When the rape-slay incident involving a young UPLB student, Given Grace Cebanico dominated television news last week, I realized that there was an extremely high chance that the incident that happened to me when I was  15 could have made me end up in the same predicament as Given Grace. The fact that one of the men followed me on a jeep lends credence to the suspicion that those two men had designs towards me. There but for the grace of God, perhaps that I did not end up a statistic.

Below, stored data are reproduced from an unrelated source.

(* ===== verification/ReceiverLive.v ===== *)
(** * Work conservation

    The acquisition manager leaves no channel idle that could search while fewer than
    [max_acq_channels_] channels are in acquisition, and the control thread gets to run it:
    a queue of events is drained in as many iterations as it has messages. *)
From stdpp Require Import strings.
From S2P Require Import Prelude GnssSignal ChannelFsm Flowgraph FlowgraphInv ControlThread ReceiverSync.

#[local] Open Scope Z_scope.

(** The signals that are searched for without the help of another one. *)
Definition primary_kind (ev : StringValue) : bool :=
  match ev with evGPS_1C | evGAL_1B | evGLO_1G | evBDS_B1 => true | _ => false end.

Section manager.
Context `{ConfigurationInterface}.
Context (K : list StringValue) (U : StringValue -> list key).

(** The channel may start whether or not another one helps. *)
Definition startable (multiband : bool) (i : nat) : Prop := free i = false \/
  (exists ev, K !! i = Some ev /\ primary_kind ev = true) \/
  property_bool "GNSS-SDR.assist_dual_frequency_acq" multiband = false.

Lemma search_primary ev pop status P g P' prim assist hz : primary_kind ev = true ->
  search_next_signal (ev_str ev) pop status P = Some (g, P', prim, assist, hz) -> prim = true.
Proof.
  unfold search_next_signal, search_plain.
  destruct ev; try done; intros _; rewrite mapStringValues_str by done;
    destruct (take_front _ _ _) as [[??]|]; cbn [mbind option_bind]; congruence.
Qed.

Lemma step_starts c ev ch fg fg' : channels_ fg !! c = Some ch -> K !! c = Some ev -> wf_sig ev (gnss_signal_ ch) ->
  startable (multiband_ fg) c -> channels_state_ fg !! c = Some 0 -> acq_channels_count_ fg < max_acq_channels_ fg ->
  acquisition_step c fg = Some fg' -> channels_state_ fg' !! c = Some 1.
Proof.
  intros Hch HK (Hev & Hstr & _) Hs Hst Hlt. unfold acquisition_step. rewrite Hst. cbn [mbind option_bind].
  rewrite (proj2 (Z.ltb_lt _ _) Hlt). cbn [andb Z.eqb]. rewrite Hch. cbn [mbind option_bind]. fold (free c).
  pose proof (lookup_lt_Some _ _ _ Hst) as Hl.
  destruct (free c) eqn:Hf.
  - destruct (search_next_signal _ _ _ _) as [[[[[g P] prim] assist] hz]|] eqn:Hsr; [|done]. cbn [mbind option_bind].
    destruct (set_signal g ch) as [ch1|]; [|done]. cbn [mbind option_bind].
    assert (prim || assist || negb (assist_dual_frequency fg) = true) as ->.
    { destruct Hs as [?|[(ev' & HK' & Hp)|Hb]]; [congruence| |unfold assist_dual_frequency; by rewrite Hb, orb_true_r].
      assert (ev' = ev) as -> by congruence. rewrite Hstr in Hsr. by rewrite (search_primary _ _ _ _ _ _ _ _ _ Hp Hsr). }
    destruct (channels_ (set_channel _ _ _) !! c); [|done]. cbn [mbind option_bind]. cbv zeta. intros [= <-]. cbn. by rewrite list_lookup_insert_eq.
  - destruct (set_signal _ ch) as [ch1|]; [|done]. cbn [mbind option_bind].
    destruct (channels_ (set_channel _ _ _) !! c); [|done]. cbn [mbind option_bind]. cbv zeta. intros [= <-]. cbn. by rewrite list_lookup_insert_eq.
Qed.

(** What a stretch of the manager's loop keeps: busy channels, and the limits. *)
Record onward (fg fg' : GNSSFlowgraph) : Prop := {
  on_busy i st : channels_state_ fg !! i = Some st -> st <> 0 -> channels_state_ fg' !! i = Some st;
  on_count : acq_channels_count_ fg <= acq_channels_count_ fg';
  on_max : max_acq_channels_ fg' = max_acq_channels_ fg;
  on_multiband : multiband_ fg' = multiband_ fg }.

#[local] Instance onward_preorder : PreOrder onward.
Proof.
  split; [done|]. intros a b c [A1 A2 A3 A4] [B1 B2 B3 B4]. split; [auto|lia|congruence..].
Qed.

Lemma effect_onward c fg fg' : acquisition_effect K c fg fg' -> onward fg fg'.
Proof.
  intros []; [done|..]; split; cbn; try done; try lia. intros i st Hi Hz.
  rewrite list_lookup_insert_ne; [done|]. intros ->. congruence.
Qed.

(** Channel [c] is not left idle, unless the limit is reached. *)
Definition served (fg : GNSSFlowgraph) (c : nat) : Prop :=
  max_acq_channels_ fg <= acq_channels_count_ fg \/ (startable (multiband_ fg) c -> channels_state_ fg !! c <> Some 0).

Lemma served_onward c fg fg' : (c < length (channels_state_ fg))%nat -> onward fg fg' -> served fg c -> served fg' c.
Proof.
  intros Hc [A1 A2 A3 A4] [Hl|Hs]; [left; lia|right]. rewrite A4. intros Hst Hz.
  destruct (lookup_lt_is_Some_2 _ _ Hc) as [st Hst']. destruct (decide (st = 0)) as [->|Hne]; [by apply Hs|].
  rewrite (A1 c st Hst' Hne) in Hz. congruence.
Qed.

(** The channel that step [i] of the manager looks at. *)
Definition visited (who i : Z) : nat := Z.to_nat (u32 (i + who + 1) mod Z.of_nat (length K)).

Lemma loop_serves who n : forall i fg fg', enough_satellites K U -> fg_wf K U fg -> covered K U None fg ->
  (0 < length K)%nat -> acquisition_loop n i who fg = Some fg' ->
  onward fg fg' /\ forall k, 0 <= k < Z.of_nat n -> served fg' (visited who (i + k)).
Proof.
  induction n as [|n IH]; intros i fg fg' He Hw Hc Hpos; cbn [acquisition_loop].
  { intros [= <-]. split; [done|lia]. }
  rewrite (wf_length K U fg Hw). fold (visited who i). set (c := visited who i). assert (c < length K)%nat as Hlt.
  { unfold c, visited. pose proof (Z.mod_pos_bound (u32 (i + who + 1)) (Z.of_nat (length K))). lia. }
  destruct (acquisition_step_effect K U None c fg He Hw Hc Hlt) as (fg1 & Hst & Heff). rewrite Hst. cbn [mbind option_bind].
  intros Hl. pose proof (effect_wf K U _ _ _ Hw Heff) as Hw1.
  destruct (IH (i + 1) fg1 fg' He Hw1) as [Hon Hsv]; [exact (effect_covered K U None c fg fg1 Hw Heff Hc)|done|done|].
  pose proof (effect_onward _ _ _ Heff) as Hon1. split; [by etransitivity|]. intros k Hk.
  destruct (decide (k = 0)) as [->|Hne].
  - rewrite Z.add_0_r. fold c. apply (served_onward c fg1); [by rewrite (wf_states K U)|done|].
    destruct (decide (max_acq_channels_ fg1 <= acq_channels_count_ fg1)) as [?|Hnl]; [by left|right]. intros Hs Hz.
    pose proof Hon1 as [A1 A2 A3 A4].
    destruct (lookup_lt_is_Some_2 (channels_ fg) c) as [ch Hch]; [by rewrite (wf_length K U)|].
    destruct (wf_channels K U fg Hw c ch Hch) as (ev & HK & Hsig). rewrite A4 in Hs.
    destruct (lookup_lt_is_Some_2 (channels_state_ fg) c) as [st Hst0]; [by rewrite (wf_states K U)|].
    destruct (decide (st = 0)) as [->|Hz']; [|by rewrite (A1 c st Hst0 Hz') in Hz; congruence].
    rewrite (step_starts c ev ch fg fg1) in Hz; try done. lia.
  - replace (i + k) with ((i + 1) + (k - 1)) by lia. apply Hsv. lia.
Qed.

(** Every channel is looked at once. *)
Lemma visited_all who c : (c < length K)%nat -> 0 <= who -> who + Z.of_nat (length K) < 2 ^ 32 ->
  exists k, 0 <= k < Z.of_nat (length K) /\ visited who (0 + k) = c.
Proof.
  intros Hc Hw Hb. set (n := Z.of_nat (length K)) in *. exists ((Z.of_nat c - who - 1) mod n).
  assert (0 < n) as Hn by lia. pose proof (Z.mod_pos_bound (Z.of_nat c - who - 1) n Hn) as Hr. split; [done|].
  unfold visited, u32. fold n. rewrite (Z.mod_small _ (2 ^ 32)) by lia.
  replace (0 + (Z.of_nat c - who - 1) mod n + who + 1) with ((Z.of_nat c - who - 1) mod n + (who + 1)) by lia.
  rewrite Zplus_mod_idemp_l. replace (Z.of_nat c - who - 1 + (who + 1)) with (Z.of_nat c) by lia.
  rewrite Z.mod_small by lia. lia.
Qed.

Lemma manager_serves who fg fg' : enough_satellites K U -> fg_wf K U fg -> covered K U None fg ->
  0 <= who -> who + Z.of_nat (length K) < 2 ^ 32 -> acquisition_manager who fg = Some fg' ->
  onward fg fg' /\ forall c, (c < length K)%nat -> served fg' c.
Proof.
  intros He Hw Hc Hwho Hb. unfold acquisition_manager. rewrite (wf_length K U fg Hw).
  destruct (decide (length K = 0)%nat) as [Hz|Hz]; [rewrite Hz; intros [= <-]; split; [done|lia]|].
  intros Hl. destruct (loop_serves who (length K) 0 fg fg' He Hw Hc ltac:(lia) Hl) as [Hon Hs]. split; [done|].
  intros c Hlt. destruct (visited_all who c Hlt Hwho Hb) as (k & Hk & <-). by apply Hs.
Qed.

End manager.

(** ** The control thread *)

Section receiver.
Context `{ConfigurationInterface}.

Abbreviation M := (max_acq_channels_ init).

Lemma reachable_run visible n : forall ct ct', reachable ct ->
  receiver_run (replicate n (I_loop visible)) ct = Some ct' -> reachable ct'.
Proof.
  induction n as [|n IH]; intros ct ct' Hr; cbn [replicate receiver_run]; [by intros [= <-]|].
  destruct (receiver_step (I_loop visible) ct) as [ct1|] eqn:Heq; [|done]. cbn [mbind option_bind]. apply IH.
  by apply (R_step (I_loop visible) ct).
Qed.

(** One iteration on a queue that starts with something other than a command. *)
Lemma iteration_pops visible m q ct : enough_satellites kinds shared -> receiver_inv ct ->
  control_queue_ ct = m :: q -> is_command m = false -> stop_ ct = false ->
  exists ct', receiver_step (I_loop visible) ct = Some ct' /\ receiver_inv ct' /\ control_queue_ ct' = q /\
    receiver_on_standby_ ct' = receiver_on_standby_ ct /\ stop_ ct' = false.
Proof.
  intros He Hi Hq Hm Hst. destruct (receiver_step_safe (I_loop visible) ct He Hi I) as (ct' & Heq & Hi').
  exists ct'. split_and!; try done; cbn [receiver_step] in Heq; unfold run_iteration in Heq; rewrite Hst, Hq in Heq;
    destruct m as [id ty|id ty|]; try done; cbn [event_dispatcher Concurrent_Queue.timed_wait_and_pop] in Heq;
    try (by injection Heq as <-); unfold fg_apply_action in Heq;
    (destruct (negb _); [destruct (apply_action _ _ _); [|done]|]); by injection Heq as <-.
Qed.

Lemma drain visible q : forall ct, enough_satellites kinds shared -> receiver_inv ct -> control_queue_ ct = q ->
  Forall (fun m => is_command m = false) q -> receiver_on_standby_ ct = false -> stop_ ct = false ->
  exists ct', receiver_run (replicate (length q) (I_loop visible)) ct = Some ct' /\ receiver_inv ct' /\
    control_queue_ ct' = [] /\ receiver_on_standby_ ct' = false /\ stop_ ct' = false.
Proof.
  induction q as [|m q IH]; intros ct He Hi Hq Hc Hsb Hst; cbn [length replicate receiver_run]; [by exists ct|].
  apply Forall_cons_1 in Hc as [Hm Hc].
  destruct (iteration_pops visible m q ct He Hi Hq Hm Hst) as (ct1 & -> & Hi1 & Hq1 & Hsb1 & Hst1).
  cbn [mbind option_bind]. apply IH; try done. congruence.
Qed.

(** The iteration after the queue has been drained runs the manager for all channels. *)
Lemma idle_iteration visible ct : enough_satellites kinds shared -> Z.of_nat (length kinds) < 2 ^ 32 -> receiver_inv ct ->
  control_queue_ ct = [] -> receiver_on_standby_ ct = false -> stop_ ct = false ->
  exists ct', receiver_step (I_loop visible) ct = Some ct' /\ control_queue_ ct' = [] /\ receiver_on_standby_ ct' = false /\
    forall c, (c < length kinds)%nat -> served kinds (flowgraph_ ct') c.
Proof.
  intros He Hb Hi Hq Hsb Hst. destruct (receiver_step_safe (I_loop visible) ct He Hi I) as (ct' & Heq & Hi').
  exists ct'. split; [done|]. cbn [receiver_step] in Heq. unfold run_iteration in Heq. rewrite Hst, Hq in Heq.
  cbn [Concurrent_Queue.timed_wait_and_pop event_dispatcher set_queue receiver_on_standby_ flowgraph_] in Heq.
  rewrite Hsb in Heq. cbn [negb] in Heq. destruct (acquisition_manager 0 _) as [fg'|] eqn:Hm; [|done]. injection Heq as <-.
  split_and!; [done|done|]. destruct Hi as [W C N Q]. by apply (manager_serves kinds shared 0 (flowgraph_ ct)).
Qed.

Lemma receiver_run_app l1 l2 ct : receiver_run (l1 ++ l2) ct = receiver_run l1 ct ≫= receiver_run l2.
Proof.
  revert ct. induction l1 as [|i l1 IH]; intros ct; cbn [app receiver_run]; [done|].
  destruct (receiver_step i ct); cbn [mbind option_bind]; [apply IH|done].
Qed.

Lemma drained_and_served visible ct : 0 <= M -> enough_satellites kinds shared -> Z.of_nat (length kinds) < 2 ^ 32 ->
  reachable ct -> Forall (fun m => is_command m = false) (control_queue_ ct) ->
  receiver_on_standby_ ct = false -> stop_ ct = false ->
  exists ct', receiver_run (replicate (S (length (control_queue_ ct))) (I_loop visible)) ct = Some ct' /\
    control_queue_ ct' = [] /\
    (acquiring (channels_state_ (flowgraph_ ct')) = M \/
     forall c, (c < length kinds)%nat -> startable kinds (multiband_ (flowgraph_ ct')) c ->
       channels_state_ (flowgraph_ ct') !! c <> Some 0).
Proof.
  intros HM He Hb Hr Hc Hsb Hst. destruct (reachable_synced ct HM He Hr) as [Hi _ _].
  destruct (drain visible (control_queue_ ct) ct He Hi eq_refl Hc Hsb Hst) as (ct1 & Hrun & Hi1 & Hq1 & Hsb1 & Hst1).
  destruct (idle_iteration visible ct1 He Hb Hi1 Hq1 Hsb1 Hst1) as (ct2 & Heq & Hq2 & Hsb2 & Hs).
  assert (receiver_run (replicate (S (length (control_queue_ ct))) (I_loop visible)) ct = Some ct2) as Hall.
  { rewrite <- Nat.add_1_r, replicate_add, receiver_run_app, Hrun. cbn [mbind option_bind replicate receiver_run]. by rewrite Heq. }
  exists ct2. split_and!; [done|done|].
  destruct (reachable_synced ct2 HM He (reachable_run _ _ _ _ Hr Hall)) as [_ _ Hsy]. unfold sync_state in Hsy.
  rewrite Hsb2 in Hsy. destruct Hsy as [_ S2 S3 S4].
  destruct (decide (M <= acq_channels_count_ (flowgraph_ ct2))) as [Hl|Hl]; [left; lia|right].
  intros c Hlt. destruct (Hs c Hlt) as [?|?]; [lia|done].
Qed.

End receiver.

I was struck with how many of Given Grace’s friends and families said “Why did this happen to her? Of all people?” This is a reflection of how many of us view rape. In fact, a lot of people probably put rape up there on a list which includes cancer or arson; those things which you think happen to other people and you hear about on the news, but never to you. But in fact, rape is a high statistical probability, and it happens to more people than we think…which include women who refuse to report or even mention such incidents.

A study in the United States shows that a woman is raped every 2 seconds. However, in the Philippines, statistics on rape are usually based on available police records and are often inaccurate; it does not represent the problem of rape in our society well, mostly due to cultural and social stigmatization. According to The Asian Women’s Resource Exchange (AWORC), 794 rapes occurred in the Philippines in the first four months of 1997 while in the first semester of 1999, 2,393 children were tagged as victims of rape, attempted rape, incest, acts of lasciviousness, and prostitution. As of 2006, rape remained as a problem, with most rape cases not officially reported, including sexual abuse of women in police or protective custody.

In our present era when most people think nothing of women and girls being out on the streets during late hours, the authorities must step up  security measures for women and children so that the case of Given Grace will not happen so easily again to another. Given Grace thought nothing of walking the UPLB campus at 2 AM as she was going back to her dormitory, in the same way that many women like me don’t think much of it when we go home in the wee hours of the morning as we are coming back from jobs in BPO centers for example. Being a BPO country, our sense of time has been twisted and pulled out of whack. In Northgate Cyberzone, where I used to work, the streets and restaurants are lit up between 12 AM to 4 AM with a high traffic of people coming to work, having coffee, dinner, or going shopping. Children play on the streets, and the bakery and shops are open at these unholy hours in my village, perhaps to service the number of people coming home from their BPO jobs. But these eccentricities, much unheard of in other countries (in fact my French and German clients used to recoil in horror when they realized that I was working with them at 10 in the evening. “Very late for you, no?” “Er… no, it’s just almost dinner time for me.”), gives many of us the false sense of normalcy in being out on the streets late at night.

On the other hand, rape can happen at any time of the day and not just on grassy knolls or godforsaken places. The key is to remember that things can and do happen, and that they may very well happen to us and not just to “them”. While it is true that the UPLB administration must step up campus security measures (some commenters pointed out the empty police outpost, not enough lounges for students within the campus), Given Grace’s safety was within her power. If she had the presence of mind to remember that bad things can happen to lonely girls who walk the streets alone at night, she could have had better judgment not to do it.

Bad things can happen to girls who try to hitchhike around town, too. I am no longer a naïve 15-year-old. I am now a mother of one girl and very much concerned that my own daughter will not perform the same foolish stunts as I had. Let us warn our mothers, sisters, and daughters of the perils that may happen to them. We can educate the young; we can express concern and protect our friends and family. If we live in a state of vigilance and awareness, we don’t let our guards down.